**Exercise objective:** Gather, from the data below, each line in which the word "Open" occurs.

● ● ● ● ● ● ●

(** The credentials are complete and the provider answers the read. *)
Definition read_succeeds (w : World) (secrets : gmap string string) : Prop :=
  ∃ client zone rid record,
    cloudflare_client secrets = inr client
    ∧ secrets !! "ZONE_ID" = Some zone
    ∧ secrets !! "RECORD_ID" = Some rid
    ∧ dns_records_get w client zone rid = inr record.

Ltac required_key :=
  unfold required_keys; apply list_elem_of_In; simpl; tauto.

(** ** Running the monad, one step at a time *)

Lemma bind_lift {A B : Type} (r : exn + A) (f : A → M B) w log :
  (lift r ≫= f) w log = match r with inr a => f a w log | inl e => (log, inl e) end.
Proof. by destruct r. Qed.

Lemma bind_perform {A B : Type} (c : call) (answer : World → exn + A) (f : A → M B) w log :
  (perform c answer ≫= f) w log =
  match answer w with
  | inr a => f a w (log ++ [c])
  | inl e => (log ++ [c], inl e)
  end.
Proof. unfold mbind, M_bind, perform. by destruct (answer w). Qed.

Lemma bind_assoc {A B C : Type} (m : M A) (f : A → M B) (g : B → M C) w log :
  ((m ≫= f) ≫= g) w log = (m ≫= (λ a, f a ≫= g)) w log.
Proof.
  unfold mbind, M_bind. destruct (m w log) as [log' [e|a]]; [done|].
  by destruct (f a w log') as [log'' [e|b]].
Qed.

Lemma getitem_Some {V : Type} (d : gmap string V) key v :
  d !! key = Some v → getitem d key = inr v.
Proof. intros H. unfold getitem. by rewrite H. Qed.

Lemma getitem_None {V : Type} (d : gmap string V) key :
  d !! key = None → getitem d key = inl (KeyError key).
Proof. intros H. unfold getitem. by rewrite H. Qed.

Lemma get_public_ip_run strict w log :
  get_public_ip strict w log =
  (log ++ [RequestsGet ifconfig_url ifconfig_headers],
   lookup_outcome strict (requests_get w ifconfig_url ifconfig_headers)).
Proof.
  unfold get_public_ip. rewrite bind_perform. unfold lookup_outcome.
  destruct (requests_get w ifconfig_url ifconfig_headers) as [e|response]; [done|].
  unfold mbind, M_bind, raise_for_status_, json, raise, mret, M_ret.
  destruct strict; simpl.
  - destruct ((400 <=? status_code response) && (status_code response <? 600)); [done|].
    by destruct (json_value response).
  - by destruct (json_value response).
Qed.
(** * Frame sequences: a shallow embedding of [src/index.js]

    The JavaScript module exports one factory function, [Sequence(...args)],
    whose closure holds a frame array [_frames] and a chunk size
    [_chunkSize].  The embedding below follows the source function by
    function.

    Modelling conventions.
    - A JavaScript number is a finite binary64 value, represented by the
      rational it denotes ([Q]); arithmetic that can round ([/], [+], [*] on
      non-integers) goes through [fl], round-to-nearest-even to 53 bits.
      NaN, infinities and the sign of zero are not represented.
    - Frames are the results of [Math.trunc], hence integers ([Z]); they are
      taken in the range where binary64 holds integers exactly, so integer
      [+] and [-] do not round and [`${n}`] is plain decimal.
    - A string is a sequence of code units below 256 ([string]).
    - [undefined] read from an array is [None].
    - A call that can throw returns a [result]. *)

From Stdlib Require Import ZArith QArith Qround Qabs Qpower List String Ascii Bool Lia.
From Stdlib Require Import Sorting.Sorted Sorting.Permutation.
Import ListNotations.

Local Open Scope string_scope.
Local Open Scope list_scope.
Local Open Scope Z_scope.

(** ** Errors and the small exception monad *)

Inductive error : Type :=
| RangeError (msg : string)
| TypeError.

Inductive result (A : Type) : Type :=
| Ok (a : A)
| Throw (e : error).

Arguments Ok {A} a.
Arguments Throw {A} e.

Definition bind {A B : Type} (m : result A) (k : A -> result B) : result B :=
  match m with
  | Ok a => k a
  | Throw e => Throw e
  end.

Notation "x <- m ;; k" := (bind m (fun x => k))
  (at level 61, m at next level, right associativity).

(** [arr.map(f)] where [f] may throw: the first exception aborts the map. *)
Fixpoint mapM {A B : Type} (f : A -> result B) (l : list A) : result (list B) :=
  match l with
  | [] => Ok []
  | x :: l' => y <- f x ;; ys <- mapM f l' ;; Ok (y :: ys)
  end.

(** ** JavaScript numbers *)

(** [2^k] for an integer exponent of either sign. *)
Definition Qpow2 (k : Z) : Q := (2 ^ k)%Q.

(** [floor (log2 q)] for [q > 0]. *)
Definition Qlog2 (q : Q) : Z :=
  let k := Z.log2 (Qnum q) - Z.log2 (Zpos (Qden q)) in
  if Qle_bool (Qpow2 k) q then k else k - 1.

(** Round to the nearest integer, ties to even. *)
Definition round_half_even (m : Q) : Z :=
  let f := Qfloor m in
  match Qcompare (m - inject_Z f) (1 # 2) with
  | Lt => f
  | Gt => f + 1
  | Eq => if Z.even f then f else f + 1
  end.

(** Round a rational to binary64 (53 significant bits, nearest-even), in the
    normal range. *)
Definition fl (q : Q) : Q :=
  match Qcompare q 0 with
  | Eq => 0%Q
  | c =>
      let a := Qabs q in
      let s := Qpow2 (52 - Qlog2 a) in
      let r := (inject_Z (round_half_even (a * s)) / s)%Q in
      match c with Lt => (- r)%Q | _ => r end
  end.

Definition js_add (x y : Q) : Q := fl (x + y).
Definition js_mul (x y : Q) : Q := fl (x * y).
Definition js_div (x y : Q) : Q := fl (x / y).

(** [Math.floor] and [Math.trunc] on a finite number. *)
Definition Math_floor (q : Q) : Z := Qfloor q.
Definition Math_trunc_num (q : Q) : Z := Z.quot (Qnum q) (Zpos (Qden q)).

(** Relational operators with a possibly-[undefined] operand: [undefined]
    converts to NaN and every comparison with NaN is false. *)
Definition js_gt (a b : option Z) : bool :=
  match a, b with
  | Some x, Some y => y <? x
  | _, _ => false
  end.

Definition js_lt (a b : option Z) : bool :=
  match a, b with
  | Some x, Some y => x <? y
  | _, _ => false
  end.

(** ** Strings: digits, [Number(str)] and [`${n}`] *)

Definition is_digit (c : ascii) : bool :=
  ((48 <=? nat_of_ascii c) && (nat_of_ascii c <=? 57))%nat.

(** [[1-9]] *)
Definition is_digit19 (c : ascii) : bool :=
  ((49 <=? nat_of_ascii c) && (nat_of_ascii c <=? 57))%nat.

(** [\s] restricted to code units below 256, and the comma:
    the character class of [SPLIT_SPEC_REGEX = /[\s,,]+/]. *)
Definition is_space (c : ascii) : bool :=
  let n := nat_of_ascii c in
  ((9 <=? n) && (n <=? 13) || (n =? 32) || (n =? 160))%nat.

Definition is_sep (c : ascii) : bool :=
  is_space c || Ascii.eqb c ","%char.

Definition digit_val (c : ascii) : Z := Z.of_nat (nat_of_ascii c) - 48.

Fixpoint digits_value (s : string) (acc : Z) : Z :=
  match s with
  | EmptyString => acc
  | String c s' => digits_value s' (10 * acc + digit_val c)
  end.

(** [Number(s)] for a string matched by [-?\d+]. *)
Definition Number_of_string (s : string) : Z :=
  match s with
  | String c s' =>
      if Ascii.eqb c "-"%char then - digits_value s' 0 else digits_value s 0
  | EmptyString => 0
  end.

Definition digit_char (d : Z) : ascii := ascii_of_nat (48 + Z.to_nat d).

Fixpoint digits_str (fuel : nat) (n : Z) (acc : string) : string :=
  match fuel with
  | O => acc
  | S f =>
      let acc' := String (digit_char (n mod 10)) acc in
      if n <? 10 then acc' else digits_str f (n / 10) acc'
  end.

(** Decimal digits of a non-negative integer; the fuel bounds the number of
    digits. *)
Definition nat_str (n : Z) : string :=
  digits_str (S (Z.to_nat (Z.log2 n))) n "".

(** [`${n}`] for an integer [n]. *)
Definition num_str (n : Z) : string :=
  if n <? 0 then String "-"%char (nat_str (- n)) else nat_str n.

(** [Math.trunc(x)] coerces its argument with [Number]: the two argument
    kinds [_range] receives. *)
Class Numeric (A : Type) := Math_trunc : A -> Z.

#[export] Instance Numeric_number : Numeric Q := Math_trunc_num.
#[export] Instance Numeric_string : Numeric string := Number_of_string.

(** ** Arrays: [new Set], [sort], [join], [split] *)

(** [new Set(arr)] keeps the first occurrence of each value, in insertion
    order. *)
Definition set_add (seen : list Z) (x : Z) : list Z :=
  if existsb (Z.eqb x) seen then seen else seen ++ [x].

Definition Set_ (arr : list Z) : list Z := fold_left set_add arr [].

(** The comparator [(a, b) => (a < b ? -1 : 1)]. *)
Definition cmp (a b : Z) : Z := if a <? b then -1 else 1.

Fixpoint insert (x : Z) (l : list Z) : list Z :=
  match l with
  | [] => [x]
  | y :: l' => if cmp x y <? 0 then x :: l else y :: insert x l'
  end.

(** [arr.sort(cmp)], as an insertion sort driven by the comparator. *)
Definition sort (arr : list Z) : list Z := fold_right insert [] arr.

(** [arr.join(sep)] *)
Fixpoint join (sep : string) (l : list string) : string :=
  match l with
  | [] => ""
  | [x] => x
  | x :: rest => (x ++ sep ++ join sep rest)%string
  end.

(** [str.split(SPLIT_SPEC_REGEX)]: the pieces between maximal runs of
    separators; a leading or trailing run leaves an empty piece, and the
    empty string splits into one empty piece.  The head of the result is
    the piece being read; [in_sep] says that the previous character was a
    separator. *)
Fixpoint split_go (in_sep : bool) (s : string) : list string :=
  match s with
  | EmptyString => [""]
  | String c s' =>
      if is_sep c then
        if in_sep then split_go true s' else "" :: split_go true s'
      else
        match split_go false s' with
        | piece :: pieces => String c piece :: pieces
        | [] => [String c ""]
        end
  end.

Definition split_spec (s : string) : list string := split_go false s.

(** ** [PROGRESSION_SPEC_REGEX]

    first = -?\d+, then optionally: '-', last = -?\d+, then optionally:
    'x', step = [1-9][0-9]* ; anchored at both ends.
    Every quantifier is followed by a character outside its own class (or by
    the end of input), so greedy matching never backtracks into a shorter
    match and a left-to-right scan decides the regex. *)

(** [\d*]: the longest digit prefix and the rest. *)
Fixpoint span_digits (s : string) : string * string :=
  match s with
  | EmptyString => ("", "")
  | String c s' =>
      if is_digit c then
        let (d, r) := span_digits s' in (String c d, r)
      else ("", s)
  end.

(** [\d+] *)
Definition scan_digits1 (s : string) : option (string * string) :=
  match span_digits s with
  | (EmptyString, _) => None
  | (d, r) => Some (d, r)
  end.
(** C5.  When no total-amount label of the text has a currency amount in
    its window, the total amount is the number of the first match of the
    amount pattern in the whole text, and there is none when the pattern
    matches nowhere.  In particular a body without a total-amount label that
    mentions [12.500 CLP] gives the total amount [12.500], and so does a
    body whose only label is followed by 60 characters without an amount. *)
Theorem C5_fallback_total :
  (∀ text,
     Forall (no_amount text) (re_finditer _TOTAL_LABELS text) →
     _extract_total_amount text = of_option (amount_token <$> re_search _AMOUNT_RE text))
  ∧ (∀ text amount_match,
       re_search _AMOUNT_RE text = Some amount_match →
       first_match _AMOUNT_RE text amount_match
       ∧ lang IGNORECASE amount_number (amount_token amount_match)
       ∧ amount_token amount_match ≠ [])
  ∧ (re_finditer _TOTAL_LABELS
       (combine (py "Aviso de pago") (py "Se registra un cargo de 12.500 CLP en su cuenta"))
     = []
     ∧ ∀ log,
         attributes_of
           (extract_attributes_from_email_body (py "Aviso de pago")
              (py "Se registra un cargo de 12.500 CLP en su cuenta") log)
           !! "total_amount" = Some (PyStr (py "12.500")))
  ∧ (length
       (re_finditer _TOTAL_LABELS
          (combine (py "")
             (py ("Total: consulte el detalle de su cuenta en nuestro sitio web o en la"
                  +:+ " aplicacion. Ultimo pago: 12.500 CLP")))) = 1%nat
     ∧ labelled_amount
         (combine (py "")
            (py ("Total: consulte el detalle de su cuenta en nuestro sitio web o en la"
                 +:+ " aplicacion. Ultimo pago: 12.500 CLP"))) = None
     ∧ ∀ log,
         attributes_of
           (extract_attributes_from_email_body (py "")
              (py ("Total: consulte el detalle de su cuenta en nuestro sitio web o en la"
                   +:+ " aplicacion. Ultimo pago: 12.500 CLP")) log)
           !! "total_amount" = Some (PyStr (py "12.500"))).
Proof.
  split; [|split; [|split]].
  - intros text H. by rewrite _extract_total_amount_eq, labelled_amount_none.
  - intros text am Ham.
    destruct (amount_raw_token am (re_search_matched _ _ _ Ham)) as (_ & Hl & Hne).
    split; [by apply re_search_first|done].
  - split; [by vm_compute|]. intros log. rewrite attributes_of_eq. by vm_compute.
  - split; [by vm_compute|]. split; [by vm_compute|].
    intros log. rewrite attributes_of_eq. by vm_compute.
Qed.

Lemma C5_fallback_total_witness :
  Forall (no_amount (py "Se registra un cargo de 12.500 CLP en su cuenta"))
    (re_finditer _TOTAL_LABELS (py "Se registra un cargo de 12.500 CLP en su cuenta"))
  ∧ _extract_total_amount (py "Se registra un cargo de 12.500 CLP en su cuenta")
    = of_option
        (amount_token
           <$> re_search _AMOUNT_RE (py "Se registra un cargo de 12.500 CLP en su cuenta")).
Proof.
  assert (H : Forall (no_amount (py "Se registra un cargo de 12.500 CLP en su cuenta"))
                (re_finditer _TOTAL_LABELS
                   (py "Se registra un cargo de 12.500 CLP en su cuenta"))).
  { replace (re_finditer _TOTAL_LABELS _) with (@nil Match) by (by vm_compute).
    constructor. }
  split; [exact H|exact (proj1 C5_fallback_total _ H)].
Defined.



(** C7.  The folio is looked for in the subject with the four patterns
    ([folio], [n[úu]mero], [boleta], [factura], each followed by any run of
    colons and white space and by at least 6 digits), without regard to
    case, in that order: the first pattern that matches gives the folio, by
    its first match, and the later patterns are not tried; the folio is the
    run of digits, six or more; when no pattern matches the map has no
    [folio] key.  In particular the subject [Folio: 123456] gives the folio
    [123456]. *)
Theorem C7_folio_priority :
  (∀ subject body log,
     attributes_of (extract_attributes_from_email_body subject body log) !! "folio" =
       match list_find
               (fun pat => is_Some (re_search (Pattern pat IGNORECASE) subject))
               folio_patterns with
       | Some (_, pat) =>
           (fun m => group_val m 1) <$> re_search (Pattern pat IGNORECASE) subject
       | None => None
       end)
  ∧ (∀ subject pat m,
       pat ∈ folio_patterns → re_search (Pattern pat IGNORECASE) subject = Some m →
       ∃ v, group_val m 1 = PyStr v ∧ (6 ≤ length v)%nat ∧ Forall is_digit v)
  ∧ (∀ body log,
       attributes_of (extract_attributes_from_email_body (py "Folio: 123456") body log)
         !! "folio" = Some (PyStr (py "123456")))
  ∧ (∀ body log,
       attributes_of
         (extract_attributes_from_email_body
            (py "Su boleta electrónica FOLIO 00123456 ya está disponible") body log)
         !! "folio" = Some (PyStr (py "00123456")))
  ∧ (∀ body log,
       attributes_of
         (extract_attributes_from_email_body (py "Factura 111111, folio 222222") body log)
         !! "folio" = Some (PyStr (py "222222")))
  ∧ (∀ body log,
       attributes_of
         (extract_attributes_from_email_body (py "Aviso de vencimiento 12345") body log)
         !! "folio" = None).
Proof.
  split; [|split; [exact folio_value|]].
  - intros subject body log.
    rewrite attributes_of_eq, extracted_subject_keys, _extract_from_subject_lookup by by left.
    by repeat case_decide.
  - repeat split; intros body log;
      rewrite attributes_of_eq, extracted_subject_keys by (by left);
      by vm_compute.
Qed.

(** C8.  For every subject and body, no key of the map returned by
    [extract_attributes_from_email_body] is mapped to an empty string (or to
    [None]): every value present is a string that is not empty, so a field
    that was not found shows only by the absence of its key. *)
Theorem C8_values_nonempty subject body log key v :
  attributes_of (extract_attributes_from_email_body subject body log) !! key = Some v →
  found v.
Proof.
  rewrite attributes_of_eq, extracted_lookup. simpl.
  repeat case_decide.
  - destruct (truthy (address_of _)) eqn:E; [|done]. intros [= <-]. by apply truthy_found.
  - destruct (truthy (customer_of _)) eqn:E; [|done]. intros [= <-]. by apply truthy_found.
  - destruct (truthy (_extract_total_amount _)) eqn:E; [|done]. intros [= <-].
    by apply truthy_found.
  - destruct (dates_of _ !! key) as [d|] eqn:E.
    + intros [= <-]. by eapply dates_of_found.
    + apply _extract_from_subject_found.
Qed.

Lemma C8_values_nonempty_witness :
  attributes_of (extract_attributes_from_email_body (py "Folio: 123456") (py "Sin datos") [])
    !! "folio" = Some (PyStr (py "123456"))
  ∧ found (PyStr (py "123456")).
Proof.
  assert (H : attributes_of
                (extract_attributes_from_email_body (py "Folio: 123456") (py "Sin datos") [])
                !! "folio" = Some (PyStr (py "123456"))) by (vm_compute; reflexivity).
  split; [exact H|exact (C8_values_nonempty _ _ _ _ _ H)].
Defined.

(** C9.  [extract_attributes_from_email_body] is deterministic and
    stateless: its result depends on the subject and the body only, whatever
    the calls made before have left behind; a call leaves nothing behind;
    and so a call made after another gives what it gives alone. *)
Theorem C9_deterministic_stateless subject body subject' body' log log' :
  (extract_attributes_from_email_body subject body log).1
    = (extract_attributes_from_email_body subject body log').1
  ∧ (extract_attributes_from_email_body subject body log).2 = log
  ∧ (extract_attributes_from_email_body subject' body'
       (extract_attributes_from_email_body subject body log).2).1
    = (extract_attributes_from_email_body subject' body' log').1.
Proof. by rewrite !extract_attributes_from_email_body_eq. Qed.

(** C10.  For every subject and body, if the map returned by
    [extract_attributes_from_email_body] has the key [billing_period_end]
    then it has the key [billing_period_start]. *)
Theorem C10_end_implies_start subject body log :
  is_Some (attributes_of (extract_attributes_from_email_body subject body log)
             !! "billing_period_end") →
  is_Some (attributes_of (extract_attributes_from_email_body subject body log)
             !! "billing_period_start").
Proof.
  rewrite attributes_of_eq, !extracted_lookup. simpl.
  rewrite !dates_of_lookup, !_extract_from_subject_keys by done.
  repeat (case_decide; try done).
  destruct (occurrence DATE_PATTERNS (combine subject body) 1) as [m1|] eqn:E1;
    [|by intros [??]].
  intros _.
  destruct (occurrence_rank DATE_PATTERNS (combine subject body) 0 1) as [m0 ->];
    [lia|by rewrite E1|]. by eexists.
Qed.

Lemma C10_end_implies_start_witness :
  is_Some (attributes_of
             (extract_attributes_from_email_body (py "Cuenta")
                (py "Periodo 01/03/2024 al 31/03/2024") [])
             !! "billing_period_end")
  ∧ is_Some (attributes_of
               (extract_attributes_from_email_body (py "Cuenta")
                  (py "Periodo 01/03/2024 al 31/03/2024") [])
               !! "billing_period_start").
Proof.
  assert (H : is_Some (attributes_of
                (extract_attributes_from_email_body (py "Cuenta")
                   (py "Periodo 01/03/2024 al 31/03/2024") [])
                !! "billing_period_end")) by (vm_compute; eexists; reflexivity).
  split; [exact H|exact (C10_end_implies_start _ _ _ H)].
Defined.

(** ** Further properties *)

(** X1.  The keys of the returned map belong to the seven field names. *)
Theorem keys_closed subject body log :
  dom (attributes_of (extract_attributes_from_email_body subject body log)) ⊆ FIELDS.
Proof.
  rewrite attributes_of_eq. intros key [v Hv]%elem_of_dom.
  rewrite extracted_lookup in Hv. simpl in Hv. unfold FIELDS.
  repeat case_decide; subst; try set_solver.
  rewrite dates_of_lookup, _extract_from_subject_lookup in Hv.
  repeat case_decide; subst; try set_solver.
Qed.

● ● ● ● ● ● ●

**Response box:**
Local Open Scope string_scope.
Local Open Scope list_scope.
Local Open Scope Z_scope.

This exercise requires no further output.